This is my first time trying out a 2.5x kernel, and it won't boot up. It freezes most of the way through all the init, while starting adsl. When I accidentally chose the wrong nic module it booted all the way and just failed on adsl connect, but when I chose the correct module(ne2k-pci) it freezes where I said. Anyone know what's up?

----------

## MetalGod

Ok some oopps and kernel panics and nvidia DMA problems.

But 2.5.74-mm1 works fine

----------

## thubble

2.5.74-mm3 is out! It includes the O3 patch, but most interesting is this:

reiserfs-dirty-memory-fix.patch - The ClearPageDirty() in there is wrong - it doesn't adjust the VM's dirty memory accounting.  The system thinks it's full of dirty memory and stops.

Maybe this was the problem with the IO lockups? (Was anyone getting these without using ReiserFS?) Anyway, I'm gonna go compile this now.

----------

## Safrax

 *thubble wrote:*   

> 2.5.74-mm3 is out! It includes the O3 patch, but most interesting is this:
> 
> reiserfs-dirty-memory-fix.patch - The ClearPageDirty() in there is wrong - it doesn't adjust the VM's dirty memory accounting.  The system thinks it's full of dirty memory and stops.
> 
> Maybe this was the problem with the IO lockups? (Was anyone getting these without using ReiserFS?) Anyway, I'm gonna go compile this now.

 

Hopefully.

This is not directed to anyone in particular..

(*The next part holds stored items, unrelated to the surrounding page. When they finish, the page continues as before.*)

(** The gates a voice datagram passes. *)
Lemma voice_gate (r : relay) sender s probe bind src :
  (is_clear (vs_protection s) = true -> vs_udp_addr s = Some src) ->
  negb (p2p_enabled r) && bool_decide (KIND_VOICE = KIND_NAT_PROBE) && is_udp (UdpOrigin probe bind src) = false /\
  origin_gate (UdpOrigin probe bind src) KIND_VOICE sender s r = Some None.
Proof.
  intros Hc. split; [by destruct (p2p_enabled r)|]. unfold origin_gate. destruct (is_clear (vs_protection s)); [|done].
  rewrite Hc by done. by rewrite (bool_decide_false (Some src <> Some src)) by auto.
Qed.

(** A copy opens at its receiver. *)
Lemma copy_opens payload s peer window :
  media_linked (vs_protection s) peer -> payload_wf payload -> 0 <= vs_send_counter s < REJECT_AFTER_MESSAGES ->
  AntiReplay.check window (vs_send_counter s) = true ->
  exists copy opened, sealed_copy payload s = Some copy /\ (open_media peer window copy).2 = Ok opened /\
    opened_payload opened = MediaPayload.into_owned payload.
Proof.
  intros Hl Hw Hc Hf.
  destruct (seal_open_media (vs_protection s) peer window (vs_send_counter s) (MediaPayload.into_owned payload) Hl) as (copy & Hs & Ho);
    [by rewrite borrowed_owned|done|done|].
  unfold seal_media in Hs. rewrite borrowed_owned in Hs. eexists copy, _. unfold sealed_copy. rewrite Hs. split; [done|]. by rewrite Ho.
Qed.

What good are the con kolivas interactivity patches?  For me, they slow the entire machine down, and make the skipping problems worse!  So bad I usually wind up reversing the patches from the kernel..  Perhaps I'm doing something wrong?

----------

## Kummer

Well, now the nvidia-kernel ebuild seems to apply a highmem patch, but it doesn't work for me   :Crying or Very sad: 

The module loads fine, but on starting X the nvidia driver bails with a

'cannot allocate DMA context' (IIRC)

Even worse, the patch is applied even when using 73 again, making nvidia unusable there, too

(before changing back the ebuild)

----------

## bssteph

Both of my machines and a friend's machine are reiserfs only systems (with the exception of an unmounted /boot). Someone having the problems please report back having used -mm3. I would try but don't have the time to stress the system before I leave.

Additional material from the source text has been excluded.